**Task details**
Copy out all lines in the data below containing the string "that".

**Supplied material**
Lemma StronglySorted_sublist {A : Type} (R : relation A) (l k : list A) :
  l `sublist_of` k → StronglySorted R k → StronglySorted R l.
Proof.
  induction 1 as [|x l k Hlk IH|x l k Hlk IH]; intros Hk; [done|..];
    apply StronglySorted_cons in Hk as [Hx Hk].
  - apply StronglySorted_cons. split; [|by apply IH].
    by eapply Forall_of_sublist.
  - by apply IH.
Qed.

Section Grouping.
Context {A : Type} (key : A → nat).
Implicit Types (l : list A) (a n : nat).

Lemma grouped_S a n l :
  grouped key a (S n) l
  = List.filter (λ x, key x =? a)%nat l ++ grouped key (S a) n l.
Proof. reflexivity. Qed.

Lemma elem_of_grouped a n l x :
  x ∈ grouped key a n l ↔ x ∈ l ∧ (a ≤ key x < a + n)%nat.
Proof.
  revert a. induction n as [|n IH]; intros a.
  - split; [by intros ?%elem_of_nil | lia].
  - rewrite grouped_S, elem_of_app, elem_of_filter, IH, Nat.eqb_eq.
    split; [intros [[? ?] | [? ?]] | intros [? ?]]; try (split; [done | lia]).
    destruct (decide (key x = a)); [by left | right; split; [done | lia]].
Qed.

Lemma grouped_sorted a n l :
  StronglySorted (λ x y, (key x ≤ key y)%nat) (grouped key a n l).
Proof.
  revert a. induction n as [|n IH]; intros a; [constructor|].
  rewrite grouped_S. apply StronglySorted_app_2; [| |apply IH].
  - intros x y [_ Hx%Nat.eqb_eq]%elem_of_filter [_ Hy]%elem_of_grouped. lia.
  - clear IH. induction l as [|x l IHl]; simpl; [constructor|].
    destruct (Nat.eqb_spec (key x) a) as [Hx|]; [|done].
    constructor; [done|]. apply Forall_forall.
    intros y [_ Hy%Nat.eqb_eq]%elem_of_filter. lia.
Qed.

Lemma grouped_skip a n x l :
  (key x < a)%nat → grouped key a n (x :: l) = grouped key a n l.
Proof.
  revert a. induction n as [|n IH]; intros a Hx; [done|].
  rewrite !grouped_S, IH by lia. simpl.
  by destruct (Nat.eqb_spec (key x) a); [lia|].
Qed.

Lemma grouped_cons a n x l :
  (a ≤ key x < a + n)%nat → Forall (λ y, (key x ≤ key y)%nat) l →
  grouped key a n (x :: l) = x :: grouped key a n l.
Proof.
  intros Hx Hl. revert a Hx. induction n as [|n IH]; intros a Hx; [lia|].
  rewrite !grouped_S. simpl. destruct (Nat.eqb_spec (key x) a) as [Ha|Ha].
  - rewrite grouped_skip by lia. done.
  - rewrite IH by lia.
    assert (List.filter (λ y, key y =? a)%nat l = []) as ->; [|done].
    clear IH. induction Hl as [|y l Hy _ IHl]; simpl; [done|].
    by destruct (Nat.eqb_spec (key y) a); [lia|].
Qed.

(** Grouping a list that is in the order of the keys changes nothing. *)
Lemma grouped_of_sorted a n l :
  StronglySorted (λ x y, (key x ≤ key y)%nat) l →
  Forall (λ x, (a ≤ key x < a + n)%nat) l →
  grouped key a n l = l.
Proof.
  induction 1 as [|x l _ IH Hx]; intros Hl.
  - unfold grouped. induction (seq a n) as [|k ks IHk]; [done|]. by simpl.
  - apply Forall_cons in Hl as [Hkx Hl].
    rewrite grouped_cons, IH by done. done.
Qed.

End Grouping.

Section Ranking.
Context (U : Unicode) {T : Type} (emoji : T → Emoji).
Implicit Types (objs emojis : list T) (query : jsstring).

Lemma rank_bound query x : (0 ≤ rank U emoji query x < 0 + 12)%nat.
Proof.
  unfold rank. destruct (bool_decide _); [lia|]. destruct (is_popular _ _ _ _); [lia|].
  destruct (tier_of _ _ _), (is_realm_emoji _); simpl; lia.
Qed.

(** The list that [sort_emojis] builds before its last loop is the input
    grouped by rank. *)
Lemma ranked_grouped query objs :
  sorted_results_with_possible_duplicates U emoji query objs
  = Some (grouped (rank U emoji query) 0 12 objs).
Proof.
  unfold sorted_results_with_possible_duplicates, triage.
  rewrite triage_raw_tiers. simpl. f_equal.
  unfold perfect_emoji_matches, popular_emoji_matches, prioritise_realm_emojis, others,
    without_perfect_matches, in_tier, grouped. simpl.
  rewrite !List.filter_app, !filter_filter, <- !app_assoc, app_nil_r.
  repeat (f_equal; [apply filter_ext; intros x; unfold rank;
                    destruct (bool_decide (emoji_name (emoji x) = query));
                    destruct (is_popular U emoji query x);
                    destruct (tier_of U query (emoji_name (emoji x)));
                    destruct (is_realm_emoji (emoji x)); reflexivity|]).
  apply filter_ext; intros x; unfold rank;
    destruct (bool_decide (emoji_name (emoji x) = query));
    destruct (is_popular U emoji query x);
    destruct (tier_of U query (emoji_name (emoji x)));
    destruct (is_realm_emoji (emoji x)); reflexivity.
Qed.

Lemma sort_emojis_grouped objs query :
  sort_emojis U emoji objs query =
  Some (sorted_unique_results emoji (realm_emoji_names emoji objs)
          (grouped (rank U emoji (emoji_query U query)) 0 12 objs)).
Proof. unfold sort_emojis. by rewrite ranked_grouped. Qed.

Lemma sorted_unique_results_sublist names emojis :
  sorted_unique_results emoji names emojis `sublist_of` emojis.
Proof.
  unfold sorted_unique_results.
  by destruct (unique_extends emoji names emojis (∅, [])) as (kept & -> & Hkept).
Qed.

(** X23: the output of [sort_emojis] is in the order of the ranking: the
    perfect matches, the popular emojis, the matches of [triage] (custom
    emojis tier by tier, then Unicode emojis tier by tier), the rest of
    [triage] (custom emojis, then Unicode emojis). *)
Theorem sort_emojis_ranked objs query :
  ∃ out, sort_emojis U emoji objs query = Some out ∧
    StronglySorted (λ x y, (rank U emoji (emoji_query U query) x
                            ≤ rank U emoji (emoji_query U query) y)%nat) out.
Proof.
  rewrite sort_emojis_grouped. eexists. split; [done|].
  eapply StronglySorted_sublist; [apply sorted_unique_results_sublist|].
  apply grouped_sorted.
Qed.
(** X16. DELETE /api/products/:id keeps the product stored, marks it
    inactive, keeps its quantity and (through the save hook) sets its stock
    flag to "quantity above zero"; no other product, cart or order is
    touched. From then on every placement from a cart that holds the
    product is refused without any change, with "Some products in cart are
    no longer available" when it is the cart's first line. *)
Theorem deleteProduct_blocks_orders :
  ∀ id db product,
    products db !! id = Some product →
    let db' := snd (deleteProduct id db) in
    products db' !! id
    = Some (mkProduct (p_name product) (p_price product) false
              (stock_quantity product) (0 <? stock_quantity product))
    ∧ (∀ id', id' ≠ id → products db' !! id' = products db !! id')
    ∧ carts db' = carts db
    ∧ orders db' = orders db
    ∧ (∀ now newId pathsValid req cartItems line,
         carts db' !! req_user req = Some cartItems →
         line ∈ cartItems →
         ci_product line = id →
         res_success (fst (createOrder now newId pathsValid req db')) = false
         ∧ snd (createOrder now newId pathsValid req db') = db'
         ∧ (req_validationErrors req = [] →
            (∃ rest, cartItems = line :: rest) →
            fst (createOrder now newId pathsValid req db')
            = sendErrorResponse 400
                "Some products in cart are no longer available")).
Proof.
  intros id db product Hp db'. subst db'. unfold deleteProduct. rewrite Hp.
  cbn [snd products carts orders].
  split; [by rewrite lookup_insert_eq|].
  split; [by intros id' Hne; rewrite lookup_insert_ne|].
  split; [done|]. split; [done|].
  intros now newId pathsValid req cartItems line Hcart Hin Hid.
  set (db' := mkDb _ _ _).
  assert (Hline : linePasses (products db') line = false).
  { unfold linePasses. subst db'. cbn [products]. by rewrite Hid, lookup_insert_eq. }
  destruct (createOrder_line_not_passing now newId pathsValid req db' cartItems
              line Hcart Hin Hline) as [H1 H2].
  split; [done|]. split; [done|].
  intros Hv [rest ->]. unfold createOrder.
  rewrite (bool_decide_eq_true_2 _ Hv). cbn [negb].
  change (carts db') with (carts db). rewrite Hcart. cbn [validateCartItems].
  subst db'. cbn [products]. by rewrite Hid, lookup_insert_eq.
Qed.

**Answer to this task**
(** Grouping a list that is in the order of the keys changes nothing. *)
(** The list that [sort_emojis] builds before its last loop is the input
    touched. From then on every placement from a cart that holds the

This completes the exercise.